A 10% (w/v) beet sucrose solution was used to adulterate freshly squeezed orange juice over the range 0–20% (or 0–20 g l −1 of added sucrose). Samples were analysed by the rapid automated screening technique of Curie-point pyrolysis mass spectrometry (PyMS). To deconvolve these spectra neural cognition-based methods of multilayer perceptrons (MLPs) and radial basis functions (RBFs) and the linear regression technique of partial least squares (PLS) were studied. It was found that each of the methods could be used to provide calibration models which gave excellent predictions for the level of sucrose adulteration at levels below 1% for samples, with an accuracy of ± 1.3%, on which they had not been trained.
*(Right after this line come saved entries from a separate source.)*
(** X15. A successful first setup, and what the later operations do with
    it.  On an object with no configuration and no point-cloud manager, a
    [TangoSetupConfig] that returns true has made exactly six API calls,
    all successful: the default configuration, the three flags set to
    true on it, the query of max_point_cloud_elements, and the creation
    of a manager of that size.  The handle and the manager it got are
    the ones the later operations use: [TangoConnect] connects with that
    configuration, the depth callback updates that manager, and a frame
    fetches from it. *)
Theorem successful_setup_is_what_later_calls_use (a : App) (w : World) :
  is_null (tango_config_ a) = true ->
  is_null (point_cloud_manager_ a) = true ->
  value (TangoSetupConfig a w) = Some true ->
  let r := TangoSetupConfig a w in
  exists config max_points manager,
    api_calls (events r) =
      [ EvGetConfig TANGO_CONFIG_DEFAULT config;
        EvSetBool config "config_enable_depth" true TANGO_SUCCESS;
        EvSetBool config "config_enable_color_camera" true TANGO_SUCCESS;
        EvSetBool config "config_enable_low_latency_imu_integration" true
          TANGO_SUCCESS;
        EvGetInt32 config "max_point_cloud_elements" TANGO_SUCCESS
          max_points;
        EvCreatePointCloudManager max_points TANGO_SUCCESS manager ] /\
    is_null config = false /\
    (forall w',
       hd_error (events (TangoConnect (app' r) w')) =
         Some (EvConnect config (fst (api_TangoService_connect config w')))) /\
    (forall xyz_ij w',
       events (OnXYZijAvailable xyz_ij (app' r) w') =
         [ EvUpdatePointCloud manager xyz_ij
             (fst (api_TangoSupport_updatePointCloud manager xyz_ij w')) ]) /\
    (forall w',
       exists e buffer n,
         hd_error (events (Render (app' r) w')) =
           Some (EvGetLatestPointCloud manager e buffer n)).
Proof.
  intros Hc Hm Hv r.
  assert (H : exists config max_points manager,
             api_calls (events r) =
               [ EvGetConfig TANGO_CONFIG_DEFAULT config;
                 EvSetBool config "config_enable_depth" true TANGO_SUCCESS;
                 EvSetBool config "config_enable_color_camera" true
                   TANGO_SUCCESS;
                 EvSetBool config "config_enable_low_latency_imu_integration"
                   true TANGO_SUCCESS;
                 EvGetInt32 config "max_point_cloud_elements" TANGO_SUCCESS
                   max_points;
                 EvCreatePointCloudManager max_points TANGO_SUCCESS manager ] /\
             is_null config = false /\
             tango_config_ (app' r) = config /\
             point_cloud_manager_ (app' r) = manager).
  { subst r. revert Hv.
    unfold TangoSetupConfig, SetDepthAlphaValue, SetGPUUpsample.
    run; intros Hv; try discriminate Hv;
      try (rewrite Hc in *; discriminate);
      try (rewrite Hm in *; discriminate);
      repeat match goal with
             | Hx : negb (Z.eqb ?t _) = false |- _ =>
                 apply (proj1 (negb_false_iff _)) in Hx;
                 apply Z.eqb_eq in Hx; subst t
             end;
      do 3 eexists; repeat split; assumption. }
  destruct H as (config & max_points & manager & Hcalls & Hnn & Hcfg & Hmgr).
  exists config, max_points, manager.
  split; [exact Hcalls|]. split; [exact Hnn|].
  split; [|split].
  - intros w'. rewrite TangoConnect_starts_with_connect, Hcfg. reflexivity.
  - intros xyz_ij w'. rewrite OnXYZijAvailable_calls, Hmgr. reflexivity.
  - intros w'. rewrite <- Hmgr. apply Render_starts_with_the_fetch.
Qed.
The best results were obtained using PLS when 8 latent variables were employed for predictions. Furthermore, the inputs to MLPs could be reduced using principal components analysis (PCA) from 150 masses to 8 PC scores without any deterioration of the predictive ability of the model, highlighting that PCA is an excellent pre-processing step which has the potential to speed up neural network learning as there are fewer weights to update. Since any foodstuff can be pyrolysed in this way, the combination of PyMS with chemometrics constitutes a rapid, powerful and novel approach to the quantitative assessment of food adulteration generally.